The main symptoms are:
- Decreased motion of the shoulder
- Night cramps
Frozen Shoulder usually starts with pain. This pain prevents the patient from moving their arm. Lack of movement leads to stiffness and eventually less motion. Over time, you become unable to do movements such as reaching over your head or behind you.
If you have any of the above symptoms you should immediately see an Orthopedic surgeon.
Depending on your condition your doctor can prescribe you the following treatment options:
Conservative treatment options:
- Anti-inflammatory medication
- Physical therapy (physiotherapy)
- Steroid injections
In some cases, it may only take a few weeks to see progress, but in others, it may take as long as 6 – 9 months for complete recovery. Physical therapy is required in some cases and it can be intense, needing to be done every day.
Surgical treatment options:
Surgery is recommended if nonsurgical treatment is not effective.
In cases of moderate to severe frozen shoulder only manipulation under anesthesia may be attempted. The patient is put to sleep using general anaesthesia and the shoulder is manipulated to its full range using controlled force. This procedure takes only 10-15 minutes.
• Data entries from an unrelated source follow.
Lemma others_same :
  preserves same_accounts (apply_eosio_updateauth c) /\ preserves same_accounts (apply_eosio_deleteauth c) /\
  preserves same_accounts (apply_eosio_linkauth c) /\ preserves same_accounts (apply_eosio_unlinkauth c) /\
  preserves same_accounts (apply_eosio_addaction c) /\ preserves same_accounts (apply_eosio_remaction c) /\
  preserves same_accounts (apply_eosio_canceldelay c;; mret tt).
Proof.
  unfold apply_eosio_updateauth, apply_eosio_deleteauth, apply_eosio_linkauth, apply_eosio_unlinkauth, apply_eosio_addaction,
    apply_eosio_remaction, apply_eosio_canceldelay.
  split_and!; preserve.
Qed.

Lemma handlers_add h : h ∈ handlers -> forall d, exists x, adds x d (snd (snd h c d)).
Proof.
  destruct others_same as (S1 & S2 & S3 & S4 & S5 & S6 & S7). unfold handlers.
  intros Hh d. repeat (apply elem_of_cons in Hh as [->|Hh]); cbn [snd]; [..|now apply not_elem_of_nil in Hh];
    try (exists 0; apply same_adds; assumption); [apply newaccount_adds|apply setcode_adds|apply setabi_adds].
Qed.
End accounts.

Section steps.
Context `{KeyType} `{Serial} `{!Unpack} `{!External} `{!ActionSerial} `{!ActionSerialLaws} `{ContractTables.SoftFloat} `{NanTest} (n : node).

(** ** What a contract leaves alone: the accounts, and that the depth of inline actions is a [uint16_t] *)
Definition config_ok (w : world) : Prop := ChainConfig.max_inline_action_depth (gpo_configuration (gpo w)) < 2 ^ 16.
Definition steady (w w' : world) : Prop := accounts (chain w') = accounts (chain w) /\ (config_ok w -> config_ok w').
#[export] Instance steady_preorder : PreOrder steady.
Proof. split; [now intros w|intros ??? [] []; split; [congruence|auto]]. Qed.

Definition same_dom (d d' : chain_db) : Prop := accounts d' = accounts d.
#[export] Instance same_dom_preorder : PreOrder same_dom.
Proof. unfold same_dom. split; [done|intros ???; congruence]. Qed.
Lemma same_same_dom {A} (m : M chain_db A) : preserves same_accounts m -> preserves same_dom m.
Proof. intros Hm d. specialize (Hm d). unfold same_dom, accounts. now rewrite Hm. Qed.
In some severe cases shoulder arthroscopy is done under anesthesia. During this surgery, the scar tissue is released by bringing the shoulder through a full range of motion. Arthroscopic surgery can also be used to cut the tight ligaments and remove the scar tissue from the shoulder. After surgery, the patient may receive pain blocks so they can participate in physical therapy.
Whatever the choice of treatment, physical therapy is very important for full recovery.
Treatment with only physical therapy and non steroidal anti-inflammatory drugs will usually restore motion and function of the shoulder within 6 months. Recovery is faster if treatment is started early.
After surgery restores motion, patients must continue physical therapy for several weeks or months to prevent the frozen shoulder from returning. Treatment may fail if you cannot keep up with physical therapy. Surgery has the potential to speed recovery and improvement in range of motion.
Prevention of frozen shoulder
One of the most common causes of frozen shoulder is the immobility that may result during recovery from a shoulder injury, broken arm or a stroke.
If you have had an injury that makes it difficult to move your shoulder, talk to your doctor about what exercises would be best to maintain the range of motion in your shoulder joint before it reaches the frozen shoulder stage. Start a rehab protocol as early as possible.
If you haven’t had a recent shoulder injury and are still experiencing shoulder pain and stiffness that limits your range of motion for an extended period of time, once again contact your doctor for an evaluation. Early treatment and physical therapy can lead to fewer complications and quicker recovery.